To determine the intra- and interobserver reproducibility of radiomics features extraction, the intra- and interclass correlation coefficients (ICC) were calculated. Thirty BI-RADS 4 lesions were randomly selected for ROI segmentation by two radiologists (R1 and R2, with 3 and 6 years of experience in breast US, respectively) to evaluate the inter-observer ICC. Two weeks later, R1 repeated the ROI segmentation to evaluate the intra-observer ICC. An ICC greater than 0.80 was considered a satisfactory agreement.24
2.4 Machine learning based on ABVS radiomics
The flow chart of the study is outlined in Figure 1. All BI-RADS 4 lesions enrolled in the study were divided into two cohorts, the training cohort (80% of cases) and the testing cohort (20% of cases). To maintain a consistent percentage of malignant BI-RADS 4 lesions between the training and testing cohorts, stratified sampling was used to match the two cohorts.

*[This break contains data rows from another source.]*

Fixpoint base64_decode (text : string) : option (list byte) :=
  match text with
  | "" => Some []
  | String c1 (String c2 (String c3 (String c4 rest))) =>
      match base64_group c1 c2 c3 c4 with
      | None => None
      | Some bytes =>
          if Nat.eqb (List.length bytes) 3 then
            match base64_decode rest with
            | None => None
            | Some more => Some (bytes ++ more)%list
            end
          else
            match rest with
            | "" => Some bytes
            | _ => None
            end
      end
  | _ => None
  end.

(** ** The methods of the JSON-RPC server (api.ts, lines 265-416) *)

Inductive rpc_value : Type :=
  | VInfo (info : ServerInfo.t)
  | VConsignment (res : ConsignmentGetRes.t)
  | VString (s : string)
  | VBool (b : bool)
  | VAck (ack : option bool).

(** One inbound call with a well-formed JSON-RPC envelope: the method
    name, the [params] member of the body, the file part (if any) as multer
    named it, and the uptime read if the method asks for it. *)
Record request : Type := mkRequest {
  rpc_method : string;
  rpc_params : params;
  req_file : option File.t;
  req_uptime : Z
}.

Section Handlers.
Context `{JSRuntime} `{Platform}.

(** [uptime] is [Math.trunc(process.uptime())] at the time of the call. *)
Definition server_info (uptime : Z) : M ServerInfo.t :=
  ret (ServerInfo.mk APP_VERSION PROTOCOL_VERSION uptime).

Definition consignment_get (jsonRpcParams : params) : M ConsignmentGetRes.t :=
  consignment <- getConsignmentOrFail jsonRpcParams ;;
  fileBuffer <- readFileSync ConsignmentDir (Consignment.filename consignment) ;;
  senderAmount <-
    match Consignment.sender_amount consignment with
    | Some text =>
        if truthy (JStr text) then
          match JSON_parse text with
          | Some v => ret (Some v)
          | None => throw JsonSyntaxError
          end
        else ret None
    | None => ret None
    end ;;
  ret (ConsignmentGetRes.mk (base64_encode fileBuffer)
                            (Consignment.txid consignment)
                            (Consignment.vout consignment)
                            senderAmount).

(** The [catch] block shared by the two upload methods: remove the staged
    file if it is still there, then rethrow. *)
Definition discard_upload {A} (file : option File.t) (e : error) : M A :=
  match file with
  | Some file =>
      let unhandledFile := File.filename file in
      present <- existsSync TempDir unhandledFile ;;
      (if present : bool then unlinkSync TempDir unhandledFile else ret tt) ;;;
      throw e
  | None => throw e
  end.

Definition consignment_post (jsonRpcParams : params) (file : option File.t) : M bool :=
  match file with
  | None => throw (MissingFile jsonRpcParams)
  | Some file' =>
      try_catch
        (recipientID <- lift (getRecipientIDParam jsonRpcParams) ;;
         txid <- lift (getTxidParam jsonRpcParams) ;;
         vout <- lift (getVoutParam jsonRpcParams) ;;
         let senderAmount := getSenderAmountParam jsonRpcParams in
         let uploadedFile := File.filename file' in
         fileHash <- genHashFromFile TempDir uploadedFile ;;
         prevFile <- getConsignment recipientID ;;
         match prevFile with
         | Some prevFile =>
             if String.eqb (Consignment.filename prevFile) fileHash then
               unlinkSync TempDir (File.filename file') ;;;
               ret false
             else throw (CannotChangeUploadedFile jsonRpcParams)
         | None =>
             renameSync TempDir uploadedFile ConsignmentDir fileHash ;;;
             insert_consignment recipientID fileHash txid vout None
               (option_map JSON_stringify senderAmount) ;;;
             ret true
         end)
        (discard_upload file)
  end.

Definition media_get (jsonRpcParams : params) : M string :=
  attachmentID <- lift (getAttachmentIDParam jsonRpcParams) ;;
  media <- getMedia attachmentID ;;
  match media with
  | None => throw (NotFoundMedia jsonRpcParams)
  | Some media =>
      fileBuffer <- readFileSync MediaDir (Media.filename media) ;;
      ret (base64_encode fileBuffer)
  end.

Definition media_post (jsonRpcParams : params) (file : option File.t) : M bool :=
  try_catch
    (attachmentID <- lift (getAttachmentIDParam jsonRpcParams) ;;
     match file with
     | None => throw (MissingFile jsonRpcParams)
     | Some file' =>
         let uploadedFile := File.filename file' in
         fileHash <- genHashFromFile TempDir uploadedFile ;;
         prevFile <- getMedia attachmentID ;;
         match prevFile with
         | Some prevFile =>
             if String.eqb (Media.filename prevFile) fileHash then
               unlinkSync TempDir (File.filename file') ;;;
               ret false
             else throw (CannotChangeUploadedFile jsonRpcParams)
         | None =>
             renameSync TempDir uploadedFile MediaDir fileHash ;;;
             insert_media attachmentID fileHash ;;;
             ret true
         end
     end)
    (discard_upload file).

Definition ack_get (jsonRpcParams : params) : M (option bool) :=
  consignment <- getConsignmentOrFail jsonRpcParams ;;
  ret (Consignment.ack consignment).

Definition ack_post (jsonRpcParams : params) : M bool :=
  consignment <- getConsignmentOrFail jsonRpcParams ;;
  ack <- lift (getAckParam jsonRpcParams) ;;
  match Consignment.ack consignment with
  | Some stored =>
      if Bool.eqb stored ack then ret false
      else throw (CannotChangeAck jsonRpcParams)
  | None =>
      update_ack (if ack then 1 else 0)%Z (Consignment.recipientID consignment) ;;;
      ret true
  end.

(** ** The endpoint [POST /json-rpc] (api.ts, lines 458-517) *)

(** [upload.single("file")]: the part is written under [tempDir] before
    the handler runs. *)
Definition stage (file : option File.t) (st : state) : state :=
  match file with
  | Some f => set_files TempDir (<[File.filename f := File.content f]> (tempDir st)) st
  | None => st
  end.

Definition fmap_M {A B} (f : A -> B) (m : M A) : M B :=
  a <- m ;; ret (f a).

(** [jsonRpcServer.receive]: the table of methods. *)
Definition receive (name : string) (jsonRpcParams : params)
    (file : option File.t) (uptime : Z) : M rpc_value :=
  if String.eqb name "server.info" then fmap_M VInfo (server_info uptime)
  else if String.eqb name "consignment.get" then
    fmap_M VConsignment (consignment_get jsonRpcParams)
  else if String.eqb name "consignment.post" then
    fmap_M VBool (consignment_post jsonRpcParams file)
  else if String.eqb name "media.get" then fmap_M VString (media_get jsonRpcParams)
  else if String.eqb name "media.post" then
    fmap_M VBool (media_post jsonRpcParams file)
  else if String.eqb name "ack.get" then fmap_M VAck (ack_get jsonRpcParams)
  else if String.eqb name "ack.post" then fmap_M VBool (ack_post jsonRpcParams)
  else throw (MethodNotFound name).

(** The cleanup after the response: a staged file nobody consumed is
    deleted. *)
Definition delete_unhandled (file : option File.t) (st : state) : state :=
  match file with
  | Some f =>
      if bool_decide (is_Some (tempDir st !! File.filename f))
      then set_files TempDir (delete (File.filename f) (tempDir st)) st
      else st
  | None => st
  end.

(** A string under [params] is parsed first: [None] when [JSON.parse]
    throws. *)
Definition parse_params (p : params) : option params :=
  match p with
  | Some (JStr text) => option_map Some (JSON_parse text)
  | other => Some other
  end.

(** The callback logs the parameters before it dispatches the call and the
    response before it sends it, both through template literals.  A
    dictionary is printed by [JSON.stringify] and a string by
    [truncateText]; of the other values only an array can make the
    template literal throw. *)
Definition prints (v : json) : bool :=
  match v with
  | JArr items => negb (Array_toString_throws items)
  | _ => true
  end.

Definition joinEntries_returns (entries : list (string * json)) : bool :=
  forallb (fun entry => prints (snd entry)) entries.

(** [if (isDictionary(params)) reqParams = joinEntries(params)] *)
Definition logs_params (p : params) : bool :=
  match p with
  | Some (JObj entries) => joinEntries_returns entries
  | _ => true
  end.

(** The line logged for the response: [joinEntries(result)] when the result
    is a dictionary (the members of a [ConsignmentGetRes] that are not
    strings are [vout] and [sender_amount]). *)
Definition logs_response (response : result rpc_value) : bool :=
  match response with
  | Ok (VConsignment res) =>
      match ConsignmentGetRes.vout res with Some v => prints v | None => true end &&
      match ConsignmentGetRes.sender_amount res with Some v => prints v | None => true end
  | _ => true
  end.

(** Nothing catches what the callback itself throws: when [JSON.parse] or
    the logging of the parameters throws, [receive] is never reached, and
    when the logging of the response throws, the response is not sent and
    the cleanup that follows it does not run; in each case nothing is
    answered ([None]). *)
Definition handle_request (req : request) (st : state)
    : option (result rpc_value) * state :=
  let st0 := stage (req_file req) st in
  match parse_params (rpc_params req) with
  | None => (None, st0)
  | Some jsonRpcParams =>
      if negb (logs_params jsonRpcParams) then (None, st0)
      else
        let '(response, st1) :=
          receive (rpc_method req) jsonRpcParams (req_file req) (req_uptime req) st0 in
        if negb (logs_response response) then (None, st1)
        else (Some response, delete_unhandled (req_file req) st1)
  end.

(** The state after a sequence of calls. *)
Fixpoint run (reqs : list request) (st : state) : state :=
  match reqs with
  | [] => st
  | req :: rest => run rest (snd (handle_request req st))
  end.

End Handlers.

(** ** Auxiliary definitions for the statements *)

Definition unstage (name : string) (st : state) : state :=
  set_files TempDir (delete name (tempDir st)) st.

Definition store (d : dir) (name : string) (bytes : list byte) (st : state) : state :=
  set_files d (<[name := bytes]> (files d st)) st.

Section Auxiliary.
Context `{JSRuntime} `{Platform}.

(** The three extractions at the head of [consignment.post], in order. *)
Definition consignment_post_params (p : params) : result (string * string * option json) :=
  match getRecipientIDParam p with
  | Throw e => Throw e
  | Ok recipientID =>
      match getTxidParam p with
      | Throw e => Throw e
      | Ok txid =>
          match getVoutParam p with
          | Throw e => Throw e
          | Ok vout => Ok (recipientID, txid, vout)
          end
      end
  end.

Seven feature selection methods [mutual information and maximal information coefficient (MIC), random forest (RF), recursive feature elimination (RFE), minimum redundancy maximum relevance (mRMR), linear support vector classification (LSVC), logistic regression (LR), and embedding tree] and 13 ML algorithms [logistic regression (LR), support vector machine (SVM), decision tree (DT), K-nearest neighbor (KNN), extra tree (ET), random forest (RF), Gaussian naive Bayesian (Gaussian NB), linear discriminant analysis (LDA), gradient boost (GB), adaptive boosting (AdaBoost), multilayer perception (MLP), deep neural networks (DNN), and Bagging] are combined in pairs to construct different ML pipelines.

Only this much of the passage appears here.